▶ _TASK DIRECTIONS_
Include in the output exactly the lines from the opening of the data through the line containing "so [validate_all] is", and nothing more.
= Beginning of Section =
(** X8. When [Network(node_count, difficulty)] returns, the count is odd,
    the network has [node_count] replicas, each a chain of nine blocks at
    that difficulty on which validation returns [True] and prints nothing;
    so [validate_all] is all [True], and the vote is [True] when there is
    a replica at all.  The clock was read nine times per replica. *)
Theorem network_init_all_valid `{Hasher, Clock} (fuel : nat) (node_count difficulty : Z)
    (k : nat) (net : Exam.Network.t) (k' : nat) :
  Py.run (Exam.Network.__init__ fuel node_count difficulty) k = Py.Ok (net, k') ->
  node_count mod 2 = 1 /\
  length (Exam.Network.nodes net) = Z.to_nat node_count /\
  Exam.Network.difficulty net = difficulty /\
  k' = (k + 9 * Z.to_nat node_count)%nat /\
  (forall bc, bc ∈ Exam.Network.nodes net ->
     length (Exam.Blockchain.chain bc) = 9%nat /\
     Exam.Blockchain.difficulty bc = difficulty /\
     Exam.Blockchain.is_chain_valid bc = (true, [])) /\
  Exam.Network.validate_all net = repeat true (Z.to_nat node_count) /\
  (0 < node_count -> Exam.Network.majority_vote net = true).
Proof.
  intros (Hodd & Hlen & Hdiff & Hk & Hall)%exam_network_init_Ok.
  split; [done|]. split; [done|]. split; [done|]. split; [done|]. split; [done|].
  split.
  - unfold Exam.Network.validate_all. rewrite <- Hlen.
    clear Hlen. induction (Exam.Network.nodes net) as [|bc l IH]; [done|].
    cbn [map length repeat]. f_equal.
    + destruct (Hall bc) as (_ & _ & ->); [left | done].
    + apply IH. intros bc' Hin. apply Hall. by right.
  - intros Hpos. unfold Exam.Network.majority_vote, Exam.Network.valides.
    rewrite filter_all.
    + rewrite Hlen.
      destruct (Z.gtb_spec (Z.of_nat (Z.to_nat node_count))
                           (Z.of_nat (Z.to_nat node_count) / 2)) as [|Hle]; [done|].
      pose proof (Z.div_mod (Z.of_nat (Z.to_nat node_count)) 2 ltac:(lia)).
      pose proof (Z.mod_pos_bound (Z.of_nat (Z.to_nat node_count)) 2 ltac:(lia)). lia.
    + intros bc Hin. by destruct (Hall bc Hin) as (_ & _ & ->).
Qed.

(** [Network(1, 1)]: one replica of nine blocks, mined with a leading
    zero, after nine readings of the clock. *)
Lemma network_init_all_valid_witness :
  @Exam.Network.validate_all Concrete.hasher Concrete2.exam_network_1_1 = [true] /\
  @Exam.Network.majority_vote Concrete.hasher Concrete2.exam_network_1_1 = true.
Proof.
  destruct (@network_init_all_valid Concrete.hasher Concrete.clock 64 1 1 0%nat
              Concrete2.exam_network_1_1 9%nat)
    as (_ & _ & _ & _ & _ & Hall & Hvote).
  - vm_compute. reflexivity.
  - split; [exact Hall | apply Hvote; lia].
Defined.

(** X9. The vote for any number of replicas, odd or even: it is [True]
    exactly when the [True] entries of [validate_all] are more than half
    of the replicas, so a tie gives [False], and so does a network of no
    replica. *)
Theorem majority_vote_counts `{Hasher} (self : Exam.Network.t) :
  let n := Z.of_nat (length (Exam.Network.nodes self)) in
  let valid :=
    Z.of_nat (length (filter (fun v => v = true) (Exam.Network.validate_all self))) in
  length (Exam.Network.validate_all self) = length (Exam.Network.nodes self) /\
  (Exam.Network.majority_vote self = true <-> 2 * valid > n) /\
  (2 * valid = n -> Exam.Network.majority_vote self = false) /\
  (Exam.Network.nodes self = [] -> Exam.Network.majority_vote self = false).
Proof.
  intros n valid.
  assert (Hvalid : Exam.Network.valides self = valid).
  { unfold Exam.Network.valides, valid, Exam.Network.validate_all. f_equal.
    induction (Exam.Network.nodes self) as [|bc l IH]; [done|].
    cbn [map]. rewrite !filter_cons.
    destruct (decide (fst (Exam.Blockchain.is_chain_valid bc) = true));
      cbn [length]; by rewrite IH. }
  assert (Hle : 0 <= valid <= n).
  { unfold valid, n. pose proof (length_filter (fun v => v = true)
      (Exam.Network.validate_all self)) as Hf.
    unfold Exam.Network.validate_all in *. rewrite length_map in Hf. lia. }
  unfold Exam.Network.majority_vote. rewrite Hvalid. fold n.
  pose proof (Z.div_mod n 2 ltac:(lia)).
  pose proof (Z.mod_pos_bound n 2 ltac:(lia)).
  split; [unfold Exam.Network.validate_all; apply length_map|].
  destruct (Z.gtb_spec valid (n / 2)) as [Hgt|Hngt].
  - split; [split; [lia | done]|]. split; [lia|].
    intros Hnil. unfold n in *. rewrite Hnil in *. simpl in *. lia.
  - split; [split; [done | lia]|]. done.
Qed.

(** ** What validation sees after a corruption *)
Section TamperFacts.
Context `{Hasher}.

Lemma exam_corrupt_node_chain (blocks : list Z) (bc : Exam.Blockchain.t) :
  Exam.Blockchain.chain (Exam.Network.corrupt_node blocks bc)
    = Exam.Network.corrupt_blocks (Exam.Blockchain.chain bc) blocks /\
  Exam.Blockchain.difficulty (Exam.Network.corrupt_node blocks bc)
    = Exam.Blockchain.difficulty bc.
Proof. done. Qed.
(** * CasperJS tester module ([modules/tester.js]): a shallow embedding

    The development follows the layout of the source file:
    - the fragment of JavaScript values the tester compares, with
      [utils.betterTypeOf] and [Tester.testEquals];
    - the [Tester] object, its [testResults] and the assertion methods,
      as computations that thread the tester and may throw or end the
      process;
    - [findTestFiles] and the path resolution of [runSuites] over a
      tree-shaped file system;
    - [exec], [runTest], [runSuites] and the interval callback, as a
      transition system driven by what the event loop delivers.

    Definitions come first, properties afterwards. *)

From Stdlib Require Import List String Ascii Bool Arith ZArith Lia.
From Stdlib Require Import Floats.SpecFloat.
From Stdlib Require Import Sorting.Permutation.
From Stdlib Require Import DecimalString DecimalNat.
Import ListNotations.

Set Warnings "-register-all".

Local Open Scope string_scope.
Local Open Scope list_scope.

(* ================================================================== *)
(** ** JavaScript values *)
(* ================================================================== *)

(** The internal [[Class]] of an object, as far as
    [Object.prototype.toString] tells it apart. *)
Inductive objclass : Type :=
| OPlain | OArray | ODate | ORegExp | OError.

(** Values are finite trees: a primitive, a function (known through its
    source text, the only thing [testEquals] reads of it), or an object
    of some class with its own enumerable properties in insertion order.
    An array is an object of class [OArray] whose property names are its
    indices.  Being an inductive type, a value is never cyclic. *)
Inductive value : Type :=
| VUndefined
| VNull
| VBool (b : bool)
| VNumber (x : spec_float)
| VString (s : string)
| VFunction (source : string)
| VObject (cls : objclass) (props : list (string * value)).

(** An integer as a JavaScript number. *)
Definition num (z : Z) : value :=
  match z with
  | Z0 => VNumber (S754_zero false)
  | Zpos p => VNumber (S754_finite false p 0)
  | Zneg p => VNumber (S754_finite true p 0)
  end.

Definition NaN : value := VNumber S754_nan.

Definition class_tag (c : objclass) : string :=
  match c with
  | OPlain => "object"
  | OArray => "array"
  | ODate => "date"
  | ORegExp => "regexp"
  | OError => "error"
  end.

(** Modelled from the spec: [utils.betterTypeOf] lives in the [utils]
    module; it yields the refined type tag of a value, distinguishing
    null, undefined, boolean, number, string, array, function, plain
    object and the other object subtypes. *)
Definition betterTypeOf (v : value) : string :=
  match v with
  | VUndefined => "undefined"
  | VNull => "null"
  | VBool _ => "boolean"
  | VNumber _ => "number"
  | VString _ => "string"
  | VFunction _ => "function"
  | VObject c _ => class_tag c
  end.

(** [utils.isFunction(v)] is [betterTypeOf(v) === "function"]. *)
Definition isFunction (v : value) : bool :=
  String.eqb (betterTypeOf v) "function".

(** [v instanceof Object] for the values that remain once functions are
    set aside. *)
Definition instanceofObject (v : value) : bool :=
  match v with
  | VObject _ _ | VFunction _ => true
  | _ => false
  end.

(** [v.toString()] of a function is its source text; [testEquals] calls
    it on functions only. *)
Definition toString (v : value) : string :=
  match v with
  | VFunction s => s
  | _ => ""
  end.

(** [Object.keys(v)]. *)
Definition keys (v : value) : list string :=
  match v with
  | VObject _ ps => map fst ps
  | _ => []
  end.

Fixpoint lookup (k : string) (ps : list (string * value)) : option value :=
  match ps with
  | [] => None
  | (k', x) :: ps' => if String.eqb k k' then Some x else lookup k ps'
  end.

(** [v[k]] among the own enumerable properties: the property stored
    under [k], [undefined] when there is none.  This is what [v[k]]
    yields for every name that no inherited member and no hidden own
    property of [v] answers for; [get_in] below reads those as well. *)
Definition get (v : value) (k : string) : value :=
  match v with
  | VObject _ ps =>
      match lookup k ps with
      | Some x => x
      | None => VUndefined
      end
  | _ => VUndefined
  end.

(** [v1 === v2] on primitives.  Two numbers compare as IEEE 754 values
    (so [NaN === NaN] is false and [0 === -0] is true).  Objects and
    functions compare by reference, which [testEquals] never asks for:
    it reaches [===] with primitives only (see [strict_only_primitives]). *)
Definition strict_equals (v1 v2 : value) : bool :=
  match v1, v2 with
  | VUndefined, VUndefined => true
  | VNull, VNull => true
  | VBool a, VBool b => Bool.eqb a b
  | VNumber x, VNumber y => SFeqb x y
  | VString s, VString t => String.eqb s t
  | _, _ => false
  end.

(** [Tester.testEquals] (tester.js, lines 526-545), with [v2[k]] read
    by [get]. *)
Fixpoint testEquals (v1 v2 : value) {struct v1} : bool :=
  if negb (String.eqb (betterTypeOf v1) (betterTypeOf v2)) then false
  else if isFunction v1 then String.eqb (toString v1) (toString v2)
  else
    match v1 with
    | VObject _ ps1 =>
        if instanceofObject v2 then
          if negb (Nat.eqb (List.length (keys v1)) (List.length (keys v2))) then false
          else
            (fix forin (ps : list (string * value)) : bool :=
               match ps with
               | [] => true
               | (k, x) :: ps' =>
                   if negb (testEquals x (get v2 k)) then false
                   else forin ps'
               end) ps1
        else strict_equals v1 v2
    | _ => strict_equals v1 v2
    end.

(** The [for (var k in v1)] loop of [testEquals], named. *)
Fixpoint forin_equals (ps : list (string * value)) (v2 : value) : bool :=
  match ps with
  | [] => true
  | (k, x) :: ps' =>
      if negb (testEquals x (get v2 k)) then false else forin_equals ps' v2
  end.

(** Property names of an object are pairwise distinct, at every depth:
    the data invariant of JavaScript objects. *)
Fixpoint nodupb (l : list string) : bool :=
  match l with
  | [] => true
  | k :: l' => negb (existsb (String.eqb k) l') && nodupb l'
  end.

Fixpoint wf_value (v : value) : bool :=
  match v with
  | VObject _ ps =>
      nodupb (map fst ps)
      && (fix all (ps : list (string * value)) : bool :=
            match ps with
            | [] => true
            | (_, x) :: ps' => wf_value x && all ps'
            end) ps
  | _ => true
  end.

(** No NaN occurs anywhere in the value. *)
Fixpoint nan_free (v : value) : bool :=
  match v with
  | VNumber S754_nan => false
  | VObject _ ps =>
      (fix all (ps : list (string * value)) : bool :=
         match ps with
         | [] => true
         | (_, x) :: ps' => nan_free x && all ps'
         end) ps
  | _ => true
  end.

Definition has_key (v : value) (k : string) : bool :=
  existsb (String.eqb k) (keys v).

Definition plain (ps : list (string * value)) : value := VObject OPlain ps.

(** Equality of two plain objects in the words of the specification: the
    same number of own keys, and every key of either object exists in the
    other with recursively equal values. *)
Definition spec_plain_equals (pa pb : list (string * value)) : Prop :=
  List.length pa = List.length pb
  /\ (forall k x, In (k, x) pa ->
        exists y, In (k, y) pb /\ testEquals x y = true)
  /\ (forall k y, In (k, y) pb ->
        exists x, In (k, x) pa /\ testEquals x y = true).

(* ------------------------------------------------------------------ *)
(** ** Members reached through the prototype chain *)

(** [v2[k]] also finds what [Object.keys] and [for ... in] do not list:
    the members an object inherits through its prototype chain
    ([constructor], [toString], [hasOwnProperty], ...) and its own
    properties that are not enumerable (the [length] of an array).  Which
    names these are for an object of a given class, and what they hold,
    is up to the engine: [member_name c k] tells whether an object of
    class [c] answers for [k] in this way, and [member v k] with what. *)
Record Builtins : Type := mkBuiltins {
  member_name : objclass -> string -> bool;
  member : value -> string -> value
}.

(** [v[k]]: the own enumerable property if there is one, else the
    inherited or hidden member, else [undefined]. *)
Definition get_in (B : Builtins) (v : value) (k : string) : value :=
  match v with
  | VObject c ps =>
      match lookup k ps with
      | Some x => x
      | None => if member_name B c k then member B v k else VUndefined
      end
  | _ => VUndefined
  end.

(** [Tester.testEquals] (tester.js, lines 526-545), with [v2[k]] read
    through the prototype chain. *)
Fixpoint testEquals_in (B : Builtins) (v1 v2 : value) {struct v1} : bool :=
  if negb (String.eqb (betterTypeOf v1) (betterTypeOf v2)) then false
  else if isFunction v1 then String.eqb (toString v1) (toString v2)
  else
    match v1 with
    | VObject _ ps1 =>
        if instanceofObject v2 then
          if negb (Nat.eqb (List.length (keys v1)) (List.length (keys v2))) then false
          else
            (fix forin (ps : list (string * value)) : bool :=
               match ps with
               | [] => true
               | (k, x) :: ps' =>
                   if negb (testEquals_in B x (get_in B v2 k)) then false
                   else forin ps'
               end) ps1
        else strict_equals v1 v2
    | _ => strict_equals v1 v2
    end.

(** The [for (var k in v1)] loop of [testEquals], named. *)
Fixpoint forin_equals_in (B : Builtins) (ps : list (string * value))
         (v2 : value) : bool :=
  match ps with
  | [] => true
  | (k, x) :: ps' =>
      if negb (testEquals_in B x (get_in B v2 k)) then false
      else forin_equals_in B ps' v2
  end.

(** No property name of the value, at any depth, is one that an object of
    the same class answers for through its prototype chain. *)
Fixpoint own_only (B : Builtins) (v : value) : bool :=
  match v with
  | VObject c ps =>
      (fix all (ps : list (string * value)) : bool :=
         match ps with
         | [] => true
         | (k, x) :: ps' =>
             negb (member_name B c k) && own_only B x && all ps'
         end) ps
  | _ => true
  end.

(** Equality of two plain objects in the words of the specification,
    over [testEquals_in]. *)
Definition spec_plain_equals_in (B : Builtins)
           (pa pb : list (string * value)) : Prop :=
  List.length pa = List.length pb
  /\ (forall k x, In (k, x) pa ->
        exists y, In (k, y) pb /\ testEquals_in B x y = true)
  /\ (forall k y, In (k, y) pb ->
        exists x, In (k, x) pa /\ testEquals_in B x y = true).

(** A sample of the members every engine provides: those of
    [Object.prototype], the constructor of each class and the [length]
    of an array.  A native function prints as
    [function name() { [native code] }]. *)
Definition native (name : string) : value :=
  VFunction ("function " ++ name ++ "() { [native code] }").

Definition class_name (c : objclass) : string :=
  match c with
  | OPlain => "Object"
  | OArray => "Array"
  | ODate => "Date"
  | ORegExp => "RegExp"
  | OError => "Error"
  end.

Definition object_members : list string :=
  ["constructor"; "toString"; "toLocaleString"; "valueOf";
   "hasOwnProperty"; "isPrototypeOf"; "propertyIsEnumerable"].

Definition sample_builtins : Builtins :=
  {| member_name := fun c k =>
       existsb (String.eqb k) object_members
       || match c with
          | OArray => String.eqb k "length"
          | _ => false
          end;
     member := fun v k =>
       match v with
       | VObject c ps =>
           if String.eqb k "constructor" then native (class_name c)
           else if String.eqb k "length" then num (Z.of_nat (List.length ps))
           else native k
       | _ => VUndefined
       end |}.

(* ================================================================== *)
(** ** The Tester object *)
(* ================================================================== *)

(** An absolute path, as its components from the root. *)
Definition path : Type := list string.

(** The details object [{message: ..., file: ...}] passed to listeners and
    stored in [testResults.failures]. *)
Record details : Type := mkDetails {
  message : value;
  file : option path
}.

Record TestResults : Type := mkResults {
  passed : nat;
  failed : nat;
  failures : list details
}.

Inductive style : Type :=
| INFO | RED_BAR | GREEN_BAR | INFO_BAR | WARNING | COMMENT | ERROR | PARAMETER.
= End of Section =
▶ _EXPECTED ANSWER_
(** X8. When [Network(node_count, difficulty)] returns, the count is odd,
    the network has [node_count] replicas, each a chain of nine blocks at
    that difficulty on which validation returns [True] and prints nothing;
    so [validate_all] is all [True], and the vote is [True] when there is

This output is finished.